For me, it felt extremely forced. Here are two characters; one of them is a muscle guy who has trained to swing a sword around and the other has an inherent gift of magic. Despite the vast difference in what they do, both of them know two at-will powers, an encounter power, and a daily power.

It also felt like it unnecessarily closed off some design space, especially since 4e took all the game-breaking magic from earlier editions and put it behind rituals. I admit it would have had to be carefully balanced, but "this subclass of warlock gains only half as many encounter powers, but they're twice as powerful" seems like it could be tweaked to balance out.

It doesn't even need to be a huge difference in how the resources are allocated. Without going into too much detail: my retro-clone has two ranks of power, lesser and greater. All characters know the same number of powers and gain them at the same rate (excluding powers that are baked in as a class feature) and the powers themselves are of roughly equal power across classes, but martial characters can use more greater powers before resting, while arcane characters have ways to rapidly swap out which powers they know so that their powers are more applicable. Divine characters, which I'm reserving for a splatbook, can once per day perform a miracle, which is an unusually powerful greater power that depends on their class and god. Animist characters (also a splatbook) get a free multiclass feature for another animist class, and are required to choose at least one power that doesn't belong to their main class. 

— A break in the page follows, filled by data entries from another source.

(* ===== verification/Startup.v ===== *)
(** * The generated startup code (prelink/picon-prelink, monitor/src/main.c)

    The prelink script generates, for each binary, a constructor [_init_cfi]
    that takes the descriptors of the pipes from the environment, sends the
    packed sections, stores the module number that the monitor answers, and
    calls the constructors of the binary; and a destructor that calls its
    destructors.  The environment is set by the client process of the monitor
    program. *)

From S2P Require Import Prelude CSem Wire Client Dot Text Ir Pass Prelink.
From Stdlib Require Import Strings.Byte.
From Stdlib Require Strings.String.
Import Strings.String.StringSyntax.
#[local] Open Scope string_scope.
#[local] Open Scope Z_scope.
#[local] Open Scope list_scope.

(** ** The environment *)

Abbreviation environment := (gmap name text) (only parsing).

Definition ENV_FD_MONITOR_TO_LOADING : name := lit "CFI_MONITOR_TO_LOADING".
Definition ENV_FD_LOADING_TO_MONITOR : name := lit "CFI_LOADING_TO_MONITOR".
Definition ENV_FD_CLIENT_TO_MONITOR : name := lit "CFI_CLIENT_TO_MONITOR".
Definition ENV_FD_MONITOR_TO_CLIENT : name := lit "CFI_MONITOR_TO_CLIENT".

(** The ends of the pipes that the client keeps. *)
Record descriptors := Descriptors {
  fd_client_to_monitor : Z;
  fd_monitor_to_client : Z;
  fd_loading_to_monitor : Z;
  fd_monitor_to_loading : Z;
}.

(** [setenv(ENV, buffer, 1)], four times, before the [execve] of the program:
    the descriptors are printed with ["%u"]. *)
Definition client_environment (fds : descriptors) (env : environment) : environment :=
  <[ENV_FD_MONITOR_TO_LOADING := percent_u (u32 (fd_monitor_to_loading fds))]>
  (<[ENV_FD_LOADING_TO_MONITOR := percent_u (u32 (fd_loading_to_monitor fds))]>
  (<[ENV_FD_MONITOR_TO_CLIENT := percent_u (u32 (fd_monitor_to_client fds))]>
  (<[ENV_FD_CLIENT_TO_MONITOR := percent_u (u32 (fd_client_to_monitor fds))]> env))).

(** [strtol(s, &ptr, 10)]: white space, a sign, digits; the value saturates at
    the bounds of [long]; without digits it is 0.  [ptr] is never [NULL]. *)
Definition strtol (s : text) : Z :=
  let s := (span is_space s).2 in
  let '(neg, s) :=
    match s with
    | b :: s' => if bool_decide (b = x2d) then (true, s')
                 else if bool_decide (b = x2b) then (false, s') else (false, s)
    | [] => (false, s)
    end in
  let v := default 0 (digits_value (span is_digit s).1) in
  if (neg : bool) then Z.max (- v) (- 2 ^ 63) else Z.min v (2 ^ 63 - 1).

(** [s = getenv(ENV); assert(s != NULL); fd = strtol(s, &ptr, 10);
    assert(ptr != NULL); if (fd < 0) abort();]: [None] is an abort. *)
Definition get_fd (env : environment) (n : name) : option Z :=
  s ← env !! n;
  let fd := s32 (strtol s) in
  if decide (fd < 0) then None else Some fd.

(** ** The constructor *)

(** The parts of the text of [_init_cfi]. *)
Inductive template :=
| TEMPLATE_MAIN | TEMPLATE_SEND_BB | TEMPLATE_SEND_BB_IPD | TEMPLATE_MAIN_END | TEMPLATE_MAIN_TERMINATED
| CALL_INIT_WRAPPER.

Definition gen_ctor (granularity_bb has_main : bool) : list template :=
  [TEMPLATE_MAIN] ++ (if granularity_bb then [TEMPLATE_SEND_BB; TEMPLATE_SEND_BB_IPD] else []) ++
  [TEMPLATE_MAIN_END] ++ (if has_main then [TEMPLATE_MAIN_TERMINATED] else []) ++ [CALL_INIT_WRAPPER].

(** Code that returns or aborts, in a process of state [S]. *)
Definition client_code (S : Type) := S → C (outcome * S).

(** [c1; c2] *)
Definition and_then {S} (c1 c2 : client_code S) : client_code S := λ st,
  '(o, st) ← c1 st;
  match o with Aborted => mret (Aborted, st) | Returned => c2 st end.

Definition skip {S} : client_code S := λ st, mret (Returned, st).

Fixpoint in_sequence {S} (cs : list (client_code S)) : client_code S :=
  match cs with [] => skip | c :: cs => and_then c (in_sequence cs) end.

Section Constructor.
Context (env : environment) (p : prelinked).

(** The state of the process; an assignment to the variables of the copy of the
    support that is in the binary. *)
Context {S : Type} (assign : (client_state → client_state) → S → S).

(** The program itself: what a call of a function does. *)
Context (call : name → client_code S).

(** [pkt.event=..; pkt.size=..; pkt.value=..; WRITE_LOADING_PACKET(..);
    if (err) abort();] *)
Definition send_packet (e : loading_event) (value : list byte) : client_code S := λ st,
  err ← WRITE_LOADING_PACKET e value 0;
  mret (if decide (err ≠ 0) then Aborted else Returned, st).

(** The [getenv]s and the call of [__CFI_SET_FDS]. *)
Definition connect : client_code S := λ st,
  match get_fd env ENV_FD_LOADING_TO_MONITOR, get_fd env ENV_FD_MONITOR_TO_LOADING,
        get_fd env ENV_FD_CLIENT_TO_MONITOR, get_fd env ENV_FD_MONITOR_TO_CLIENT with
  | Some _, Some _, Some c2m, Some m2c => mret (Returned, assign (__CFI_SET_FDS c2m m2c) st)
  | _, _, _, _ => mret (Aborted, st)
  end.

(** [READ_MONITOR_TO_LOADING_PACKET(..); if (err) abort();
    __CFI_SET_MODULE_ID(m2l_pkt.id);] *)
Definition receive_module_id : client_code S := λ st,
  '(m2l_pkt, err) ← READ_MONITOR_TO_LOADING_PACKET (uninit 2) 0;
  if decide (err ≠ 0) then mret (Aborted, st)
  else id ← lift (obj_field m2l_pkt 0 2); mret (Returned, assign (__CFI_SET_MODULE_ID id) st).

(** [_init_wrapper]: the constructors of the binary. *)
Definition _init_wrapper : client_code S := in_sequence (call <$> fcts_init p).

(** [_fini_wrapper], all that [_fini_cfi] does. *)
Definition _fini_wrapper : client_code S := in_sequence (call <$> fcts_fini p).
Definition _fini_cfi : client_code S := _fini_wrapper.

Definition run_template (t : template) : client_code S :=
  match t with
  | TEMPLATE_MAIN =>
      in_sequence [connect; send_packet CFI_LOADING_MODULE_BEGIN (char_array (s_cfi p)); receive_module_id;
                   send_packet CFI_LOADING_SECTION_FUNCTION_ID (char_array (s_fctids p));
                   send_packet CFI_LOADING_SECTION_FUNCTION_TRANSITION (char_array (s_callgraph p))]
  | TEMPLATE_SEND_BB =>
      in_sequence (send_packet CFI_LOADING_SECTION_BLOCK_TRANSITION <$> default [] (fst <$> s_bb p))
  | TEMPLATE_SEND_BB_IPD =>
      send_packet CFI_LOADING_SECTION_BLOCK_IPD (char_array (default [] (snd <$> s_bb p)))
  | TEMPLATE_MAIN_END => send_packet CFI_LOADING_MODULE_END []
  | TEMPLATE_MAIN_TERMINATED => send_packet CFI_LOADING_TERMINATED []
  | CALL_INIT_WRAPPER => _init_wrapper
  end.

Definition _init_cfi : client_code S :=
  in_sequence (run_template <$> gen_ctor (bool_decide (is_Some (s_bb p))) (has_main p)).

End Constructor.

(** ** The text of the wrappers *)

Definition INIT_WRAPPER_NAME : name := lit "_init_wrapper".
Definition FINI_WRAPPER_NAME : name := lit "_fini_wrapper".

(** [gen_init_wrapper] and [gen_fini_wrapper]: the lines, in order. *)
Definition gen_wrapper (wrapper : name) (fcts : list name) : list text :=
  ((λ f, lit "extern void " ++ f ++ lit " (void);") <$> fcts) ++
  [lit "void __attribute__((visibility(" ++ [quote] ++ lit "hidden" ++ [quote] ++ lit "))) " ++ wrapper ++ lit "(void) {"] ++
  ((λ f, lit "  (void)" ++ f ++ lit "();") <$> fcts) ++ [lit "}"].

Definition gen_init_wrapper (fcts : list name) : list text := gen_wrapper INIT_WRAPPER_NAME fcts.
Definition gen_fini_wrapper (fcts : list name) : list text := gen_wrapper FINI_WRAPPER_NAME fcts.

(** What [print] writes of them. *)
Definition printed (ls : list text) : text := concat ((λ l, l ++ [newline]) <$> ls).

(** A C identifier. *)
Definition identifier_start (b : byte) : bool :=
  let z := byte_to_Z b in bool_decide (65 <= z <= 90) || bool_decide (97 <= z <= 122) || bool_decide (z = 95).
Definition identifier (f : name) : bool :=
  match f with
  | [] => false
  | b :: s => identifier_start b && forallb (λ b, identifier_start b || is_digit b) s
  end.

(** The function that a line of the body of a wrapper calls, as C reads it. *)
Definition called_by_line (l : text) : option name :=
  if decide (take 8 l = lit "  (void)") then
    let '(f, rest) := span (λ b, identifier_start b || is_digit b) (drop 8 l) in
    if decide (rest = lit "();" ∧ identifier f = true) then Some f else None
  else None.

Definition wrapper_calls (s : text) : list name := omap called_by_line (lines s).
(** The tables of a binary. *)
Definition tables_of (level : Z) (es : list entry) (rs : list compiled) : tables :=
  Tables (fct_entries pe (list_to_map es)) (trans_entries pe (list_to_map (build_calls rs)))
    (if decide (level = BASICBLOCK) then Some (blocks_entries (build_sections rs), build_ipds rs) else None).

Lemma dict_keys {A} (f : section → A) secs : ((λ s, (sec_fct s, f s)) <$> secs).*1 = sec_fct <$> secs.
Proof. rewrite <- list_fmap_compose. by apply list_fmap_ext. Qed.

Lemma dict_lookup {A} (f : section → A) secs k a : NoDup (sec_fct <$> secs) →
  (list_to_map ((λ s, (sec_fct s, f s)) <$> secs) : gmap Z A) !! k = Some a ↔
  ∃ s, s ∈ secs ∧ k = sec_fct s ∧ a = f s.
Proof.
  intros Hnd. rewrite <- elem_of_list_to_map by (by rewrite dict_keys). rewrite list_elem_of_fmap. split.
  - intros (s & [= -> ->] & Hs). by exists s.
  - intros (s & Hs & -> & ->). by exists s.
Qed.

Lemma blocks_entries_elem secs b : NoDup (sec_fct <$> secs) →
  b ∈ blocks_entries secs ↔ ∃ s, s ∈ secs ∧
    b = BlocksOf (sec_fct s) (sec_num s) (trans_entries pe (list_to_map (sec_rows s))).
Proof using Hpe.
  intros Hnd. unfold blocks_entries. rewrite list_elem_of_fmap. split.
  - intros ([k m] & -> & Hit). apply (items_id_elem pe Hpe) in Hit. cbn [fst snd] in *. unfold bb_dict in Hit.
    apply dict_lookup in Hit as (s & Hs & -> & ->); [|done]. exists s. split; [done|].
    unfold num_dict. rewrite (proj2 (dict_lookup sec_num secs (sec_fct s) (sec_num s) Hnd)) by (by exists s). done.
  - intros (s & Hs & ->). exists (sec_fct s, list_to_map (sec_rows s)). cbn [fst snd]. split.
    + unfold num_dict. rewrite (proj2 (dict_lookup sec_num secs (sec_fct s) (sec_num s) Hnd)) by (by exists s). done.
    + apply (items_id_elem pe Hpe). cbn [fst snd]. unfold bb_dict. apply dict_lookup; [done|]. by exists s.
Qed.

Lemma blocks_entries_ids secs : NoDup (bo_fct <$> blocks_entries secs).
Proof using Hpe.
  unfold blocks_entries. rewrite <- list_fmap_compose.
  replace (_ <$> items_id pe _ (bb_dict secs)) with (items_id pe _ (bb_dict secs)).*1 by (by apply list_fmap_ext).
  rewrite (proj2 Hpe). apply NoDup_fst_map_to_list.
Qed.

(** The rows of a function are those of its section. *)
Lemma section_rows_listed s i j : NoDup (sec_rows s).*1 →
  listed (trans_entries pe (list_to_map (sec_rows s))) i j ↔ row_lists (sec_rows s) i j.
Proof using Hpe.
  intros Hnd. rewrite (trans_entries_listed pe Hpe). unfold row_lists.
  by setoid_rewrite <- (elem_of_list_to_map (M := gmap Z) (sec_rows s)).
Qed.

(** ** A binary *)

Context (prefix : text) (level : Z) (ignored : gset name).
Context (rs : list compiled) (es : list entry) (n : Z) (Htab : table es n).
Context (Hrs : ∀ r, r ∈ rs → _IdentifiedFunctions (r_st r) ⊆ ids_of es ∧
  ∃ es0, compiled_from prefix level ignored es0 r).
Context (Hone : one_definition ignored rs) (Hpk : packable rs).
Context (Hnames : ∀ e, e ∈ es → ∃ r F, r ∈ rs ∧ F ∈ m_functions (r_source r) ∧ fn_name F = e.1).

Let fcts : gmap name (Z * text) := list_to_map es.

Lemma fcts_elem f v : fcts !! f = Some v ↔ (f, v) ∈ es.
Proof using Htab. unfold fcts. symmetry. apply elem_of_list_to_map. apply Htab. Qed.

Lemma fcts_ids f id fl : (f, (id, fl)) ∈ es → ids_of es !! f = Some id ∧ 0 <= id < n.
Proof using Htab.
  intros He. destruct Htab as (_ & Hnd & (Hnum & _) & _).
  assert (Hid : ids_of es !! f = Some id) by (apply ids_of_elem; [done|by exists fl]).
  split; [done|by eapply Hnum].
Qed.

Lemma fcts_size : Z.of_nat (size fcts) = n.
Proof using Htab.
  rewrite <- (table_length es n Htab). f_equal. rewrite <- length_map_to_list. unfold fcts.
  rewrite (map_to_list_to_map es) by apply Htab. done.
Qed.

Lemma tables_num : tb_num (tables_of level es rs) = n.
Proof using Hpe Htab. unfold tb_num, tables_of. cbn [tb_fcts]. rewrite (fct_entries_length pe Hpe). apply fcts_size. Qed.

Lemma n_u : in_u 32 n.
Proof using Htab. destruct Htab as (_ & _ & _ & H). unfold in_u. lia. Qed.

Lemma below_u z : 0 <= z < n → in_u 32 z.
Proof using Htab. pose proof n_u. unfold in_u in *. lia. Qed.

(** The table of functions. *)
Lemma tables_fcts : Forall (wf_fct n) (fct_entries pe fcts) ∧ NoDup (fe_id <$> fct_entries pe fcts).
Proof using Hpe Htab Hpk Hnames.
  split.
  - apply Forall_forall. intros e (fl & He & Hfl)%list_elem_of_In%(fct_entries_elem pe Hpe).
    apply fcts_elem in He. destruct (fcts_ids _ _ _ He) as [_ Hid]. split; [done|].
    split; [rewrite Hfl; pose proof (flag_to_int_range fl); unfold in_u; lia|].
    destruct (Hnames _ He) as (r & F & Hr & HF & Hn). cbn [fst] in Hn. rewrite <- Hn. by eapply pk_names.
  - apply (fct_entries_ids pe Hpe), NoDup_fmap_2_strong; [|apply NoDup_map_to_list].
    intros [f [i fl]] [g [j gl]] Hf%elem_of_map_to_list%fcts_elem Hg%elem_of_map_to_list%fcts_elem. cbn.
    intros <-. destruct (fcts_ids _ _ _ Hf) as [Hf' _]. destruct (fcts_ids _ _ _ Hg) as [Hg' _].
    assert (f = g) as <- by (by eapply (ids_injective es n Htab)).
    assert (Heq : fcts !! f = Some (i, fl)) by (by apply fcts_elem). apply fcts_elem in Hg. congruence.
Qed.
(* ===== verification/RelocTotal.v ===== *)
(** * Relocations always end

    On well-formed data whose functions have their names, the computation of
    the relocations of a module has an outcome; it fails only when a relocation
    is required of a function that no other module defines. *)

From S2P Require Import Prelude CSem Wire RunRefine LoadSections Relocate MonitorLoad LoadWf LoadTotal LoadRuns.
From S2P Require Import MonitorData.
From Stdlib Require Import Strings.Byte.

(** Every function of the module has its name. *)
Definition named (md : module_data) : Prop := ∀ i, 0 <= i < nb_functions md →
  ∃ fd f, function_at md i = Val fd ∧ name fd = Live f.

Definition named_data (data : monitor_data) : Prop := ∀ k md, module_at data k = Val md → named md.

Lemma same_code_named md md' : same_code md md' → named md → named md'.
Proof.
  intros Hs Hn i Hi. rewrite (proj1 Hs) in Hi. destruct (Hn i Hi) as (fd & f & ? & ?). exists fd, f.
  by rewrite (same_code_function_at _ _ _ Hs).
Qed.

Lemma search_functions_total n : ∀ l fd f mk, name fd = Live f → 0 <= l → l + Z.of_nat n <= nb_functions mk →
  named mk → ∃ r, search_functions n l fd mk = Val r.
Proof.
  induction n as [|n IH]; intros l fd f mk Hf Hl Hn Hmk; cbn [search_functions]; [by eexists|].
  destruct (Hmk l ltac:(lia)) as (g & s & -> & Hs). cbn [mbind res_bind].
  assert (Hd : ∃ b, defines fd g = Val b).
  { unfold defines, strcmp_eq. rewrite Hf, Hs. cbn. destruct (FUNCTION_IS_EXTERNAL g); by eexists. }
  destruct Hd as [[] ->]; cbn [mbind res_bind]; [by eexists|]. apply (IH _ _ f); [done|lia|lia|done].
Qed.

Lemma search_modules_total n : ∀ mid fd f data, name fd = Live f → Z.of_nat n <= nb_modules data →
  wf_data data → named_data data → ∃ r, search_modules n mid fd data = Val r.
Proof.
  induction n as [|n IH]; intros mid fd f data Hf Hn Hwf Hnd; cbn [search_modules]; [by eexists|].
  destruct (module_at_in_range data (Z.of_nat n) Hwf ltac:(lia)) as [mk Hmk]. rewrite Hmk. cbn [mbind res_bind].
  assert (Hs : ∃ r, (if decide (mid ≠ Z.of_nat n) then search_functions (Z.to_nat (nb_functions mk)) 0 fd mk
    else Val None) = Val r).
  { case_decide; [|by eexists]. apply (search_functions_total _ _ _ f); [done|lia| |by eapply Hnd].
    destruct (module_at_wf _ _ _ Hwf Hmk) as [[[? _] _] _]. lia. }
  destruct Hs as [[l|] ->]; cbn [mbind res_bind]; [by eexists|]. apply (IH _ _ f); [done|lia|done|done].
Qed.

Section Total.
Context (data : monitor_data) (Hwf : wf_data data) (Hfew : few_modules data) (Hnd : named_data data).

Lemma search_total mid fd f : name fd = Live f → ∃ r, search data mid fd = Val r.
Proof using Hwf Hfew Hnd.
  intros Hf. rewrite search_all by done. apply (search_modules_total _ _ _ f); [done| |done|done].
  destruct Hfew. lia.
Qed.

(** What the search finds is the best definer; it finds one when there is one. *)
Lemma search_definer mid fd f : name fd = Live f → (∃ k l, definer data mid fd k l) →
  ∃ k l, search data mid fd = Val (Some (k, l)) ∧ best_definer data mid fd (nb_modules data) k l.
Proof using Hwf Hfew Hnd.
  intros Hf (k & l & Hd). destruct (search_total mid fd f Hf) as [r Hr]. pose proof Hr as Hr'.
  rewrite search_all in Hr' by done. destruct r as [[k' l']|].
  - exists k', l'. split; [done|]. apply search_modules_Some in Hr'. destruct Hfew.
    by rewrite Z2Nat.id in Hr' by done.
  - exfalso. eapply search_modules_None; [exact Hr'| |exact Hd]. destruct Hd as (_ & mk & _ & _ & Hk & _).
    apply (module_at_wf _ _ _ Hwf) in Hk as [_ ?]. lia.
Qed.

Lemma relocation_loop_total n : ∀ j mid fatal md, 0 <= j → j + Z.of_nat n <= nb_functions md →
  named md → wf_module md → ∃ err md', relocation_loop n j mid fatal data md = Val (err, md') ∧
    (err = 0 ∨ fatal = true ∧ ∃ i fd, function_at md i = Val fd ∧ FUNCTION_IS_EXTERNAL fd = true ∧
       ∀ k l, ¬ definer data mid fd k l).
Proof using Hwf Hfew Hnd.
  induction n as [|n IH]; intros j mid fatal md Hj Hn Hnm Hmd; cbn [relocation_loop]; [by eauto|].
  destruct (Hnm j ltac:(lia)) as (fd & f & Hfd & Hf). rewrite Hfd. cbn [mbind res_bind].
  destruct (FUNCTION_IS_EXTERNAL fd) eqn:Hx; [|by apply IH; try lia]. fold (search data mid fd).
  destruct (search_total mid fd f Hf) as [r Hr]. rewrite Hr. cbn [mbind res_bind]. destruct r as [[k l]|].
  - pose proof (wf_filled md Hmd ltac:(lia)) as (Hnf & Hg & (rs & Hrs & Hlen) & Hfs). rewrite Hrs. cbn [deref mbind res_bind].
    rewrite arr_set_in_range by lia. cbn [mbind res_bind].
    set (md1 := set_relocations (Live (<[Z.to_nat j:=MODULE_FUNCTION k l]> rs)) md).
    assert (Hsc : same_code md md1) by done.
    destruct (IH (j + 1) mid fatal md1 ltac:(lia) ltac:(cbn; lia) (same_code_named _ _ Hsc Hnm)) as (err & md' & Hl & Herr).
    { apply filled_wf. split; [done|]. split; [done|]. split; [|done]. eexists. split; [reflexivity|].
      by rewrite length_insert. }
    exists err, md'. split; [done|]. destruct Herr as [?|(? & i & fd' & Hi & Hrest)]; [by left|right].
    split; [done|]. exists i, fd'. by rewrite <- (same_code_function_at _ _ _ Hsc).
  - destruct fatal; [|by apply IH; try lia]. exists 1, md. split; [done|]. right. split; [done|].
    exists j, fd. split; [done|]. split; [done|]. intros k l Hd.
    destruct (search_definer mid fd f Hf) as (k' & l' & Hr' & _); [by exists k, l|congruence].
Qed.

Lemma compute_relocations_total m fatal : 0 <= m < nb_modules data → ∃ err data',
  compute_relocations_of_module data m fatal = Val (err, data') ∧
  (err = 0 ∨ fatal = true ∧ ∃ md i fd, module_at data m = Val md ∧ function_at md i = Val fd ∧
     FUNCTION_IS_EXTERNAL fd = true ∧ ∀ k l, ¬ definer data m fd k l).
Proof using Hwf Hfew Hnd.
  intros Hm. unfold compute_relocations_of_module.
  assert (u16 m = m) as -> by (apply Z.mod_small; unfold few_modules in Hfew; lia). cbn zeta.
  destruct (module_at_in_range data m Hwf Hm) as [md Hmd]. rewrite Hmd. cbn [mbind res_bind].
  destruct (module_at_wf _ _ _ Hwf Hmd) as [Hwm _].
  destruct (relocation_loop_total (Z.to_nat (nb_functions md)) 0 m fatal md) as (err & md' & -> & Herr);
    [lia|destruct Hwm as [[? _] _]; lia|by eapply Hnd|done|].
  cbn [mbind res_bind]. unfold put_module. unfold module_at in Hmd. destruct (modules data) as [|ms|]; [done| |done].
  cbn [deref mbind res_bind] in *. apply arr_get_lt in Hmd as Hlt. rewrite arr_set_in_range by done.
  cbn [mbind res_bind]. eexists _, _. split; [done|]. destruct Herr as [?|(? & i & fd & ?)]; [by left|right].
  split; [done|]. by exists md, i, fd.
Qed.

End Total.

So, each power source's resources differ in small but distinctive ways. As a bonus, grouping these variations on resources by power source helps to establish a shared identity: martial classes are enduring, arcane classes are flexible, divine classes go nova, etc.

----------


## Grod_The_Giant

I would have enjoyed seeing Encounter powers work more like Tome of Battle maneuvers, in that they have to be recovered once used--that would let you play around with recovery options to give different classes different feels. (ie, the Barbarian recovers a power when they kill or bloody a foe, the Fighter when a marked foe attacks someone else, etc)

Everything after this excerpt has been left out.